You can try Magika without anything by using our web demo, which runs locally in your browser!

Here is an example of what Magika command line output look like:

For more context you can read our initial announcement post on Google's OSS blog

Highlights

  • Available as a Python command line, a Python API, and an experimental TFJS version (which powers our web demo).
  • Trained on a dataset of over 25M files across more than 100 content types.
  • On our evaluation, Magika achieves 99%+ average precision and recall, outperforming existing approaches.
  • More than 100 content types (see full list).
  • After the model is loaded (this is a one-off overhead), the inference time is about 5ms per file.
  • Batching: You can pass to the command line and API multiple files at the same time, and Magika will use batching to speed up the inference time. You can invoke Magika with even thousands of files at the same time. You can also use -r for recursively scanning a directory.
  • Near-constant inference time independently from the file size; Magika only uses a limited subset of the file's bytes.
  • Magika uses a per-content-type threshold system that determines whether to "trust" the prediction for the model, or whether to return a generic label, such as "Generic text document" or "Unknown binary data".
  • Support three different prediction modes, which tweak the tolerance to errors: high-confidence, medium-confidence, and best-guess.
  • It's open source! (And more is yet to come.)

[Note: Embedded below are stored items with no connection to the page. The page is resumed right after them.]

(** * Auto-Analyst: query normaliser, orchestrator shim, validator and tracker

    A shallow embedding of [agent.py], [utils.py] and [tracker.py] together
    with the properties the specification states about them.

    Python values are modelled as follows.
    - [str]: Rocq [string]; a character is a code point below 256 (the
      Latin-1 block of Unicode), and the character tables below are CPython's
      tables restricted to that block.
    - exceptions: the error monad [py].
    - [re] patterns: a small regular-expression syntax with a backtracking
      matcher that follows the priorities of CPython's engine (greedy
      quantifiers, ordered alternation).
    - [float]: the rational a binary64 value denotes, every operation being
      the exact operation followed by rounding to nearest, ties to even. *)

From Stdlib Require Import String Ascii List Bool NArith ZArith Lia.
From Stdlib Require Import QArith Qround Qpower Qreduction Lqa.
From Stdlib Require Import SpecFloat.
Close Scope Q_scope.
Import ListNotations.
Local Open Scope list_scope.
Local Open Scope string_scope.

(** ** Exceptions *)

Inductive exn : Type :=
| ValueError
| IndexError
| ReError
| ZeroDivisionError.
(** ** The properties on concrete runs *)

(** C3 at a row the code can receive: the text of the second row is the NaN
    of a missing cell, the provider refuses it, the handler of
    [translate_text] raises [TypeError] on [text[:30]], and the exception
    leaves [translate_dataframe_segment]: no row gets the sentinel and the
    third row is never translated. *)
Theorem provider_failure_escapes_segment :
  demo_provider PyNaN "de" = Raise (PyException "NotValidPayload") /\
  translate_text demo_provider PyNaN "de" =
  (Raise TypeError, [ProviderCall PyNaN "de"]) /\
  translate_dataframe_segment demo_provider nan_segment "Thread_1" "out" "de" =
  (Raise TypeError,
   [ProviderCall (PyStr (py "flood")) "de"; ProviderCall PyNaN "de"]).
Proof. repeat split. Qed.

Lemma split_dataframe_partition_witness :
  1 <= 2 /\
  exists chunks,
    split_dataframe demo_df 2 = (Ok chunks, []) /\
    len chunks = 2 /\
    concat chunks = demo_df /\
    getitem chunks 0 = Ok [tweet 1 (PyStr (py "flood"))] /\
    getitem chunks 1 = Ok [tweet 2 (PyStr (py "rain")); tweet 3 (PyStr (py "storm"))].
Proof.
  assert (H : 1 <= 2) by lia. split; [exact H|].
  destruct (split_dataframe_partition demo_df 2 H)
    as (chunks & Hsplit & Hlen & Hfirst & Hlast & Hconcat & _).
  exists chunks. repeat split; try assumption.
  - destruct (Hfirst 0 ltac:(lia)) as (chunk & -> & -> & _). reflexivity.
  - destruct Hlast as (chunk & Hget & -> & _). exact Hget.
Defined.

Lemma translate_text_failure_needs_str_witness :
  demo_provider PyNaN "de" = Raise (PyException "NotValidPayload") /\
  (forall s, PyNaN <> PyStr s) /\
  ~ (exists v, outcome (translate_text demo_provider PyNaN "de") = Ok v) /\
  slice_to 30 PyNaN = Raise TypeError /\
  translate_text demo_provider PyNaN "de" =
  (Raise TypeError, [ProviderCall PyNaN "de"]) /\
  demo_provider NpNaN "de" = Raise (PyException "NotValidPayload") /\
  (forall s, NpNaN <> PyStr s) /\
  slice_to 30 NpNaN = Raise IndexError /\
  translate_text demo_provider NpNaN "de" =
  (Raise IndexError, [ProviderCall NpNaN "de"]) /\
  outcome (translate_dataframe demo_provider [] all_nan_df 1 "out" "de") =
  Raise IndexError.
Proof.
  assert (H : demo_provider PyNaN "de" = Raise (PyException "NotValidPayload"))
    by reflexivity.
  assert (Hs : forall s, PyNaN <> PyStr s) by discriminate.
  assert (H' : demo_provider NpNaN "de" = Raise (PyException "NotValidPayload"))
    by reflexivity.
  assert (Hs' : forall s, NpNaN <> PyStr s) by discriminate.
  destruct (translate_text_failure_needs_str demo_provider PyNaN "de" _ H)
    as [Hiff Hraise].
  destruct (translate_text_failure_needs_str demo_provider NpNaN "de" _ H')
    as [_ Hraise'].
  split; [exact H|]. split; [exact Hs|]. split.
  - intros Hv. apply Hiff in Hv as [s Hv]. discriminate Hv.
  - destruct (Hraise Hs) as (e' & Hslice & Hrun & Hpy & _).
    rewrite (Hpy (or_introl eq_refl)) in Hslice, Hrun.
    split; [exact Hslice|]. split; [exact Hrun|].
    split; [exact H'|]. split; [exact Hs'|].
    destruct (Hraise' Hs') as (e'' & Hslice' & Hrun' & _ & Hnp).
    rewrite (Hnp (or_introl eq_refl)) in Hslice', Hrun'.
    split; [exact Hslice'|]. split; [exact Hrun' | reflexivity].
Defined.


Lemma translate_dataframe_preserves_order_witness :
  demo_df <> [] /\ 1 <= 2 /\
  Forall (fun row => has_text_str row = true) demo_df /\
  exists out,
    outcome (translate_dataframe demo_provider demo_sched demo_df 2
               "out" "de") = Ok out /\
    length out = length demo_df /\
    nth_error out 2 =
    Some (row_set "text_translated" no_translation (tweet 3 (PyStr (py "storm")))).
Proof.
  assert (Hne : demo_df <> []) by discriminate.
  assert (Hn : 1 <= 2) by lia.
  assert (H : Forall (fun row => has_text_str row = true) demo_df)
    by (repeat constructor).
  split; [exact Hne|]. split; [exact Hn|]. split; [exact H|].
  destruct (translate_dataframe_preserves_order demo_provider demo_sched
              demo_df 2 "out" "de" Hne Hn) as [Hrows Hret].
  destruct (Hret H) as [out Hout]. exists out.
  destruct (Hrows out Hout) as [Hlen Hnth].
  split; [exact Hout|]. split; [exact Hlen|].
  destruct (Hnth 2%nat (tweet 3 (PyStr (py "storm"))) eq_refl) as (v & Hv & ->).
  injection Hv as <-. reflexivity.
Defined.

Lemma translate_dataframe_threads_irrelevant_witness :
  1 <= 4 /\
  outcome (translate_dataframe demo_provider demo_sched six_tweets 4
             "out" "de") =
  outcome (translate_dataframe demo_provider [] six_tweets 1 "out" "de").
Proof.
  assert (Hn : 1 <= 4) by lia. split; [exact Hn|].
  exact (translate_dataframe_threads_irrelevant demo_provider demo_sched []
           six_tweets 4 "out" "de" Hn).
Defined.

(** The run accepts an empty dataset, and the error it stops on with zero
    threads is not a configuration error: no [InvalidConfiguration] is
    raised in either case. *)
Lemma invalid_configuration_not_raised :
  outcome (translate_dataframe demo_provider [] [] 4 "out" "de") = Ok [] /\
  outcome (translate_dataframe demo_provider [] [] 4 "out" "de") <>
  Raise (PyException "InvalidConfiguration") /\
  outcome (translate_dataframe demo_provider [] demo_df 0 "out" "de") <>
  Raise (PyException "InvalidConfiguration").
Proof. repeat split; discriminate. Qed.

Lemma translate_dataframe_unchecked_configuration_witness :
  translate_dataframe demo_provider [] demo_df 0 "out" "de" =
  (Raise ZeroDivisionError, [LogStart; Makedirs "out/dfs_translated"]) /\
  translate_dataframe demo_provider [] demo_df (-2) "out" "de" =
  (Raise IndexError, [LogStart; Makedirs "out/dfs_translated"]) /\
  translate_dataframe demo_provider [] [] 2 "out" "de" =
  (Ok [],
   [LogStart; Makedirs "out/dfs_translated";
    Makedirs "out/dfs_translated/sub_dfs_translated_1";
    Makedirs "out/dfs_translated/sub_dfs_translated_2";
    ApplyAsync 0; ApplyAsync 1;
    ToCsv "out/df_translated.csv" []; LogCompleted "out/df_translated.csv"]).
Proof.
  split; [|split].
  - exact (proj1 (translate_dataframe_unchecked_configuration demo_provider
                    [] demo_df 0 "out" "de") eq_refl).
  - exact (proj1 (proj2 (translate_dataframe_unchecked_configuration
                           demo_provider [] demo_df (-2) "out" "de"))
             eq_refl).
  - exact (proj2 (proj2 (translate_dataframe_unchecked_configuration
                           demo_provider [] [] 2 "out" "de"))
             ltac:(discriminate) eq_refl).
Defined.

(** With a report asked every 2 rows, a segment of 3 rows would be reported
    once, after its second row; the worker reports nothing, its interval
    being 5 whatever is asked. *)
Lemma checkpoint_interval_not_configurable :
  ~ (forall k : Z, 0 < k ->
       progress_log 0
         (events (translate_dataframe_segment demo_provider demo_df
                    "Thread_1" "out" "de")) =
       map (fun c => ("Thread_1"%string, c, c)) (checkpoints k (len demo_df))).
Proof. intros H. specialize (H 2 eq_refl). discriminate H. Qed.

Lemma progress_every_fifth_row_witness :
  exists out,
    outcome (translate_dataframe_segment demo_provider six_tweets
               "Thread_1" "out" "de") = Ok out /\
    rows_done demo_provider "de" six_tweets = 6 /\
    progress_log 0
      (events (translate_dataframe_segment demo_provider six_tweets
                 "Thread_1" "out" "de")) = [("Thread_1"%string, 5, 5)].
Proof.
  destruct (progress_every_fifth_row demo_provider six_tweets
              "Thread_1" "out" "de") as (Hlog & Hdone & Hout).
  eexists. split; [reflexivity|]. split.
  - exact (Hdone _ eq_refl).
  - rewrite Hlog. reflexivity.
Defined.
Definition _reconfigure (configuration : propagator.configuration_arg) : M Input () :=
  dflt ← attr default_configuration "default_configuration";
  cfg ← new_Configuration configuration dflt;
  assign_configuration cfg;;
  let C := confDict cfg in
  kw ← section_of C "detector";
  det ← new_Detector kw;
  assign_detector det;;
  kw ← section_of C "source";
  src ← new_Source kw;
  assign_source src;;
  kw ← section_of C "sample";
  ty ← subscript kw "sample_type";
  if is_str ty "uniform_sphere" then
    smp ← new_SampleSphere kw; assign_sample smp
  else if is_str ty "uniform_spheroid" then
    smp ← new_SampleSpheroid kw; assign_sample smp
  else if is_str ty "map3d" then
    smp ← new_SampleMap kw; assign_sample smp
  else
    emit (Logged ERROR "%s is not a valid sample type.");;
    ret ().

Definition Input_init (configuration : propagator.configuration_arg) : M Input () :=
  assign_default_configuration (this_dir +:+ "/data/default.conf");;
  _reconfigure configuration;;
  assign__photon_changed false;;
  assign__detector_changed false.

Definition Input_new (configuration : propagator.configuration_arg) : Run Input () :=
  Input_init configuration Input_blank.

(** *** class Output *)

(** The argument of [Output(...)] is any Python object. *)
Inductive pyobject :=
| AnInput (input : Input)
| Other (v : pyval).

Record Output := {
  input_object : option Input;
  amplitudes : option (list array);
  sample_euler_angle_0 : option pyval;
  sample_euler_angle_1 : option pyval;
  sample_euler_angle_2 : option pyval;
  sample_diameter : option pyval
}.

Definition Output_blank : Output :=
  {| input_object := None; amplitudes := None; sample_euler_angle_0 := None;
     sample_euler_angle_1 := None; sample_euler_angle_2 := None; sample_diameter := None |}.

Definition assign_input_object (v : Input) : M Output () := λ s,
  mkRun (Returned ()) {| input_object := Some v; amplitudes := amplitudes s;
    sample_euler_angle_0 := sample_euler_angle_0 s;
    sample_euler_angle_1 := sample_euler_angle_1 s;
    sample_euler_angle_2 := sample_euler_angle_2 s;
    sample_diameter := sample_diameter s |} [].
(** Unanchored test of a literal pattern, as [/lit/.test(s)]. *)
Fixpoint infixb (p s : text) : bool :=
  prefixb p s || match s with [] => false | _ :: s' => infixb p s' end.

(** ** [EMAIL_REGEX = /[a-zA-Z0-9._%+-]+@[a-zA-Z0-9.-]+\.[a-zA-Z]{2,}/g]

    [dom_end d i] is the end offset of the match inside the run [d] of
    domain characters that follows the [@], where [i] is the offset of the
    head of [d].  The greedy [[a-zA-Z0-9.-]+] backtracks from the right,
    so the chosen [\.] is the rightmost dot at offset >= 1 that is followed
    by at least two letters; the greedy [[a-zA-Z]{2,}] then takes every
    letter after that dot. *)
Fixpoint dom_end (d : text) (i : nat) : option nat :=
  match d with
  | [] => None
  | c :: d' =>
      match dom_end d' (S i) with
      | Some e => Some e
      | None =>
          if (1 <=? i) && Ascii.eqb c "." then
            let L := length (fst (span is_alpha d')) in
            if 2 <=? L then Some (S i + L) else None
          else None
      end
  end.

(** A match of [EMAIL_REGEX] starting at the head of [s]: the matched text
    and the rest of the input.  The greedy local part stops at the first
    character outside its class, which must be the [@]. *)
Definition match_at (s : text) : option (text * text) :=
  let '(loc, r1) := span is_local s in
  match loc, r1 with
  | _ :: _, at_ :: r2 =>
      if Ascii.eqb at_ "@" then
        let '(d, r3) := span is_dom r2 in
        match dom_end d 0 with
        | Some e => Some (loc ++ "@"%char :: firstn e d, skipn e d ++ r3)
        | None => None
        end
      else None
  | _, _ => None
  end.

(** [text.match(EMAIL_REGEX)] with the global flag: every start position is
    tried from left to right; after a match the search resumes at its end. *)
Fixpoint scan (fuel : nat) (s : text) : list text :=
  match fuel with
  | 0 => []
  | S f =>
      match s with
      | [] => []
      | _ :: s' =>
          match match_at s with
          | Some (m, r) => m :: scan f r
          | None => scan f s'
          end
      end
  end.

(** [text.match(EMAIL_REGEX) || []] *)
Definition email_matches (s : text) : list text := scan (length s) s.

(** [/(example\.com|example\.org|example\.net|noreply@|no-reply@)/.test(e)] *)
Definition denied (e : text) : bool :=
  infixb (lit "example.com") e || infixb (lit "example.org") e
  || infixb (lit "example.net") e || infixb (lit "noreply@") e
  || infixb (lit "no-reply@") e.

(** [extractEmailsFromPage]: [body] is the result of the in-page
    evaluation of [document.body.innerText] ([None] when it throws, in
    which case the function catches and returns []). *)
Definition extractEmailsFromPage (body : option text) : list text :=
  match body with
  | None => []
  | Some t => filter (fun e => negb (denied e)) (map toLowerCase (email_matches t))
  end.

(** An address is syntactically valid for the extractor when its pattern
    matches the whole address. *)
Definition valid_address (a : text) : bool :=
  match match_at a with
  | Some (m, []) => text_eqb m a
  | _ => false
  end.



(** ** Persistence collaborators *)

(** A record built in [runQuery]: [{ email, query, timestamp }]. *)
Record row := { r_email : text; r_query : text; r_timestamp : text }.

Definition comma : ascii := ",".
Definition dquote : ascii := "034".
Definition newline : ascii := "010".

Definition csv_header : text := lit "email,query,timestamp".

(** [escapeCsv] *)
Definition escapeCsv (s : text) : text :=
  if existsb (fun c => Ascii.eqb c comma || Ascii.eqb c dquote || Ascii.eqb c newline) s
  then dquote :: flat_map (fun c => if Ascii.eqb c dquote then [c; c] else [c]) s ++ [dquote]
  else s.

Fixpoint join_lines (ls : list text) : text :=
  match ls with
  | [] => []
  | [l] => l
  | l :: ls' => l ++ newline :: join_lines ls'
  end.

(** [appendToCSV]: the text appended to the output file ([None]: nothing
    is written, for an empty batch). *)
Definition appendToCSV (rows : list row) : option text :=
  match rows with
  | [] => None
  | _ => Some (join_lines (map (fun r => escapeCsv (r_email r) ++ comma :: escapeCsv (r_timestamp r)) rows)
               ++ [newline])
  end.

(** An element of the array passed to [supabase.from(table).insert]. *)
Record insert := { created_at : text; ins_email : text }.

(** [saveToSupabase]: the table and the objects inserted, or [None] when
    no client is configured or the batch is empty. *)
Definition saveToSupabase (client : bool) (table : text) (rows : list row)
  : option (text * list insert) :=
  if negb client then None
  else match rows with
       | [] => None
       | _ => Some (table, map (fun r => {| created_at := r_timestamp r; ins_email := r_email r |}) rows)
       end.

(** Number of fields of one line of delimited text (commas outside quotes
    separate fields). *)
Fixpoint csv_commas (inq : bool) (l : text) : nat :=
  match l with
  | [] => 0
  | c :: l' =>
      if Ascii.eqb c dquote then csv_commas (negb inq) l'
      else if Ascii.eqb c comma && negb inq then S (csv_commas inq l')
      else csv_commas inq l'
  end.

Definition csv_field_count (line : text) : nat := S (csv_commas false line).

(** ** The query session ([runQuery]) *)

(** Result of [maybeHandleCaptcha(page)]; the function catches everything
    it runs, so it never throws. *)
Record captcha := { present : bool; solved : bool }.

(** What the page and the browser answer during one iteration of the loop. *)
Record iter_obs := {
  o_captcha : captcha;        (** [maybeHandleCaptcha(page)] *)
  o_wait_ok : bool;           (** the recovery [page.waitForTimeout] does not throw *)
  o_body : option text;       (** [document.body.innerText], [None] if evaluation throws *)
  o_clock : nat -> text;      (** [new Date().toISOString()] for the i-th new row *)
  o_has_next : bool           (** [goToNextPage(page)], which catches its own errors *)
}.

Inductive event :=
| EvAcquire                                (** [browser.newContext(...)] *)
| EvGoto                                   (** first [page.goto], errors caught *)
| EvDetect (page : nat)                    (** [maybeHandleCaptcha] on page [page] *)
| EvRecover                                (** recovery wait after a solved challenge *)
| EvExtract (emails : list text) (seen : list text)
      (** [extractEmailsFromPage], with [collected] at that moment *)
| EvAppend (rows : list row) (seen : list text)
      (** [appendToCSV(rows)], with [collected] at that moment *)
| EvSave (rows : list row)                 (** [saveToSupabase(rows)] *)
| EvNext                                   (** pagination succeeded, [sleep] *)
| EvRelease.                               (** [context.close()] in [finally] *)

Record sess := { s_collected : list text; s_page : nat; s_consec : nat }.

Definition session_init : sess := {| s_collected := []; s_page := 1; s_consec := 0 |}.

Inductive stop_reason := Blocked | NoMorePages | Threw.

Inductive step := Continue (st : sess) | Stop (why : stop_reason).

(** [collected.has(e)] and [collected.add(e)] on a [Set] of strings,
    kept as a list in insertion order. *)
Definition mem (e : text) (l : list text) : bool := existsb (text_eqb e) l.

Definition set_add (e : text) (l : list text) : list text :=
  if mem e l then l else l ++ [e].

(** [newEmails.map(e => ({ email: e, query, timestamp: new Date().toISOString() }))] *)
Fixpoint mk_rows (query : text) (clock : nat -> text) (i : nat) (es : list text) : list row :=
  match es with
  | [] => []
  | e :: es' => {| r_email := e; r_query := query; r_timestamp := clock i |}
                :: mk_rows query clock (S i) es'
  end.

(** The loop body after the challenge counter has been updated in [st]. *)
Definition after_detect (query : text) (st : sess) (o : iter_obs) : list event * step :=
  let c := o_captcha o in
  if present c && solved c && negb (o_wait_ok o) then ([], Stop Threw)
  else
    let rec := if present c && solved c then [EvRecover] else [] in
    let emails := extractEmailsFromPage (o_body o) in
    let newEmails := filter (fun e => negb (mem e (s_collected st))) emails in
    let collected' := fold_left (fun acc e => set_add e acc) newEmails (s_collected st) in
    let handoff :=
      match newEmails with
      | [] => []
      | _ => let rows := mk_rows query (o_clock o) 0 newEmails in
             [EvAppend rows collected'; EvSave rows]
      end in
    if o_has_next o then
      (rec ++ EvExtract emails (s_collected st) :: handoff ++ [EvNext],
       Continue {| s_collected := collected'; s_page := S (s_page st); s_consec := s_consec st |})
    else
      (rec ++ EvExtract emails (s_collected st) :: handoff, Stop NoMorePages).

(** One iteration of [while (true) { ... }] in [runQuery]. *)
Definition iter_step (query : text) (st : sess) (o : iter_obs) : list event * step :=
  let c := o_captcha o in
  let '(evs, r) :=
    if present c && negb (solved c) then
      let cc := S (s_consec st) in
      if 3 <=? cc then ([], Stop Blocked)
      else after_detect query {| s_collected := s_collected st; s_page := s_page st; s_consec := cc |} o
    else after_detect query {| s_collected := s_collected st; s_page := s_page st; s_consec := 0 |} o
  in (EvDetect (s_page st) :: evs, r).

Inductive loop_end := Running (st : sess) | Ended (why : stop_reason).

(** The loop, run on the answers of as many iterations as are observed;
    [Running] when the observations end before the loop does. *)
Fixpoint session_loop (query : text) (st : sess) (obs : list iter_obs) : list event * loop_end :=
  match obs with
  | [] => ([], Running st)
  | o :: os =>
      let '(evs, r) := iter_step query st o in
      match r with
      | Stop why => (evs, Ended why)
      | Continue st' => let '(evs', e) := session_loop query st' os in (evs ++ evs', e)
      end
  end.

Record session_env := {
  e_context_ok : bool;        (** [browser.newContext] does not throw *)
  e_page_ok : bool;           (** [context.newPage] does not throw *)
  e_iters : list iter_obs
}.

Inductive run_result := Resolved | Rejected | Pending.

(** [runQuery(browser, query)].  [newContext] and [newPage] run before the
    [try]; the loop's [catch] swallows every error and [finally] closes the
    context (its own error ignored). *)
Definition runQuery (query : text) (env : session_env) : list event * run_result :=
  if negb (e_context_ok env) then ([], Rejected)
  else if negb (e_page_ok env) then ([EvAcquire], Rejected)
  else
    let '(evs, fin) := session_loop query session_init (e_iters env) in
    match fin with
    | Running _ => (EvAcquire :: EvGoto :: evs, Pending)
    | Ended _ => (EvAcquire :: EvGoto :: evs ++ [EvRelease], Resolved)
    end.

(** ** Token solver ([solveRecaptchaToken]) *)

(** A JSON value read from a response field: a string, or another value
    with its JavaScript truthiness. *)
Inductive jval := JStr (s : text) | JOther (truthy : bool).

Definition truthy (v : option jval) : bool :=
  match v with
  | None => false
  | Some (JStr s) => match s with [] => false | _ => true end
  | Some (JOther b) => b
  end.

(** The fields of [JSON.parse(text || '{}')] the solver reads; [None] is
    [undefined]. *)
Record jobj := { j_token : option jval; j_id : option jval; j_data : option jval;
                 j_task : option jval; j_solution : option jval }.

Definition empty_obj : jobj := {| j_token := None; j_id := None; j_data := None;
                                  j_task := None; j_solution := None |}.

(** A response: status, body text ([res.text()], '' when reading fails) and
    the parsed body ([None] when [JSON.parse] throws, leaving [data = {}]). *)
Record response := { status : nat; body : text; json : option jobj }.

Inductive fetch_result := FetchThrow | FetchResp (r : response).

Definition res_ok (r : response) : bool := (200 <=? status r) && (status r <=? 299).

Definition data_of (r : response) : jobj :=
  match json r with Some d => d | None => empty_obj end.

(** [/Invalid type/i.test(text)] *)
Definition invalid_type (t : text) : bool := infixb (lit "invalid type") (toLowerCase t).

Inductive sev :=
| EPost (type : text) (with_action : bool)   (** POST /token; [data.action] for recaptcha3 *)
| EGet (id : jval)                           (** GET ?key=&id= *)
| ESleep (ms : nat).
(** * chaos-dl: download, extraction and search pipelines of [main.go]

    A shallow embedding of [src/main.go].  Sequential functions
    ([fetchIndex], [loadIndex], [main] up to its last call, [downloadZip],
    [unzip], [countMatches], the reduction of [parallelQuery]) are Rocq
    functions over an explicit file system.  The
    goroutines and channels of [parallelDownload] are a transition system:
    one [action] is one move of one goroutine, [step] executes it, and a
    schedule is a list of actions. *)

From stdpp Require Import gmap strings list fin_maps pretty.
From Stdlib Require Import ZArith Lia Strings.Byte Strings.Ascii.

Local Open Scope Z_scope.

(** ** Strings and paths *)

(** [strings.HasSuffix]: some tail of [s] is [suf]. *)
Fixpoint HasSuffix (s suf : string) : bool :=
  if String.eqb s suf then true
  else match s with
       | EmptyString => false
       | String _ s' => HasSuffix s' suf
       end.

Fixpoint last_char (s : string) : option Ascii.ascii :=
  match s with
  | EmptyString => None
  | String c EmptyString => Some c
  | String _ s' => last_char s'
  end.

(** The elements of a path, between its separators. *)
Fixpoint split_slash (s : string) : list string :=
  match s with
  | EmptyString => [EmptyString]
  | String c s' =>
      if Ascii.eqb c "/"%char then EmptyString :: split_slash s'
      else match split_slash s' with
           | x :: xs => String c x :: xs
           | [] => [String c EmptyString]
           end
  end.

Definition is_rooted (s : string) : bool :=
  match s with
  | String c _ => Ascii.eqb c "/"%char
  | EmptyString => false
  end.

(** One element of the path in [filepath.Clean]; [kept] holds the elements
    kept so far, the last one first.  Empty elements and [.] are dropped; a
    [..] removes the element before it, is dropped at the root, and is kept
    where nothing but [..] precedes it. *)
Definition clean_elem (rooted : bool) (kept : list string) (e : string) : list string :=
  if String.eqb e "" || String.eqb e "." then kept
  else if String.eqb e ".." then
    match kept with
    | top :: below => if String.eqb top ".." then e :: kept else below
    | [] => if rooted then [] else [e]
    end
  else e :: kept.

(** [filepath.Clean] with the separator [/]: the shortest path that names
    the same file by the rules above; the empty result is [.]. *)
Definition Clean (path : string) : string :=
  let rooted := is_rooted path in
  let kept := rev (fold_left (clean_elem rooted) (split_slash path) []) in
  match rooted, kept with
  | true, _ => "/" +:+ String.concat "/" kept
  | false, [] => "."
  | false, _ => String.concat "/" kept
  end.

(** [filepath.Join] of two elements: from the first element that is not
    empty on, the elements are joined with the separator and the result is
    cleaned; two empty elements give the empty string. *)
Definition Join (a b : string) : string :=
  match a, b with
  | EmptyString, EmptyString => EmptyString
  | EmptyString, _ => Clean b
  | _, _ => Clean (a +:+ "/" +:+ b)
  end.

(** Constants of [main.go]. *)
Definition chaosDir : string := "chaos".
Definition outName : string := "subdomains.txt".

(** The name [os.CreateTemp("", "chaos-*.zip")] gives to the file it
    creates in the temporary directory; the starred part is chosen by the
    operating system and is the number [n] here. *)
Definition tmp_path (n : nat) : string := "/tmp/chaos-" +:+ pretty n +:+ ".zip".

(** ** Data model (the structs of [main.go]) *)

Record Program := mkProgram { Name : string; URL : string; Count : Z }.
(* ===== verification/_CoqProject ===== *)
-Q . S2P
Prelude.v
GoFloat.v
GoStrings.v
GoTime.v
FloatExact.v
Guardian.v
ConcReqs.v
DateSeries.v
CoreUtils.v
Values.v
RSR.v
Filters.v
StatMetrics.v
StatQueue.v
Resources.v
ResourceService.v
Stateful.v
Thresholds.v
Collections.v
PathItemList.v
RateInterval.v
RatingPlan.v
TimeSpans.v
CallDescriptor.v
RatingProfile.v
CallCost.v
Rating.v
RatingLookup.v
Cutting.v
OnePlan.v
PricingExamples.v
Balances.v
Accounts.v
Debits.v
Ledger.v
AccountStore.v
Refunds.v
DebitExamples.v
TariffPlan.v
TariffActions.v
TariffTables.v
TariffProfiles.v
TariffRouting.v
TariffRoundtrips.v
Profiles.v
Attributes.v
AttributeEffects.v
Chargers.v
StatService.v
StatSaves.v
FilterIndexes.v
IndexLaws.v
IndexContract.v
EventCost.v
EventCostTrim.v
EventCostParts.v
EventCostExamples.v
Suppliers.v
SupplierSorting.v
NavigableMaps.v
OrderedMaps.v
NavigableOutput.v
UnitCounters.v
AccountActions.v
ActionLaws.v
ActionExamples.v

For more details, see the documentation for the python package and for the js package (dev docs).

Table of Contents

  1. Getting Started
    1. Installation
    2. Running on Docker
    3. Usage
      1. Python command line
      2. Python API
      3. Experimental TFJS model & npm package
  2. Development Setup
  3. Important Documentation
  4. Known Limitations & Contributing
  5. Frequently Asked Questions
  6. Additional Resources
  7. Citation
  8. License
  9. Disclaimer

Getting Started

Installation

Magika is available as magika on PyPI:

$ pip install magika

Running in Docker

git clone https://github.com/google/magika
cd magika/
docker build -t magika .
docker run -it --rm -v $(pwd):/magika magika -r /magika/tests_data

Usage

Python command line

Examples:

$ magika -r tests_data/
tests_data/README.md: Markdown document (text)
tests_data/basic/code.asm: Assembly (code)
tests_data/basic/code.c: C source (code)
tests_data/basic/code.css: CSS source (code)
tests_data/basic/code.js: JavaScript source (code)
tests_data/basic/code.py: Python source (code)
tests_data/basic/code.rs: Rust source (code)
...
tests_data/mitra/7-zip.7z: 7-zip archive data (archive)
tests_data/mitra/bmp.bmp: BMP image data (image)
tests_data/mitra/bzip2.bz2: bzip2 compressed data (archive)
tests_data/mitra/cab.cab: Microsoft Cabinet archive data (archive)
tests_data/mitra/elf.elf: ELF executable (executable)
tests_data/mitra/flac.flac: FLAC audio bitstream data (audio)
...
$ magika code.py --json
[
    {
        "path": "code.py",
        "dl": {
            "ct_label": "python",
            "score": 0.9940916895866394,
            "group": "code",
            "mime_type": "text/x-python",
            "magic": "Python script",
            "description": "Python source"
        },
        "output": {
            "ct_label": "python",
            "score": 0.9940916895866394,
            "group": "code",
            "mime_type": "text/x-python",
            "magic": "Python script",
            "description": "Python source"
        }
    }
]
$ cat doc.ini | magika -
-: INI configuration file (text)
$ magika -h
Usage: magika [OPTIONS] [FILE]...

  Magika - Determine type of FILEs with deep-learning.

Options:
  -r, --recursive                 When passing this option, magika scans every
                                  file within directories, instead of
                                  outputting "directory"
  --json                          Output in JSON format.
  --jsonl                         Output in JSONL format.
  -i, --mime-type                 Output the MIME type instead of a verbose
                                  content type description.
  -l, --label                     Output a simple label instead of a verbose
                                  content type description. Use --list-output-
                                  content-types for the list of supported
                                  output.
  -c, --compatibility-mode        Compatibility mode: output is as close as
                                  possible to `file` and colors are disabled.
  -s, --output-score              Output the prediction score in addition to
                                  the content type.
  -m, --prediction-mode [best-guess|medium-confidence|high-confidence]
  --batch-size INTEGER            How many files to process in one batch.
  --no-dereference                This option causes symlinks not to be
                                  followed. By default, symlinks are
                                  dereferenced.
  --colors / --no-colors          Enable/disable use of colors.
  -v, --verbose                   Enable more verbose output.
  -vv, --debug                    Enable debug logging.
  --generate-report               Generate report useful when reporting
                                  feedback.
  --version                       Print the version and exit.
  --list-output-content-types     Show a list of supported content types.
  --model-dir DIRECTORY           Use a custom model.
  -h, --help                      Show this message and exit.

  Magika version: "0.5.0"

  Default model: "standard_v1"

  Send any feedback to [email protected] or via GitHub issues.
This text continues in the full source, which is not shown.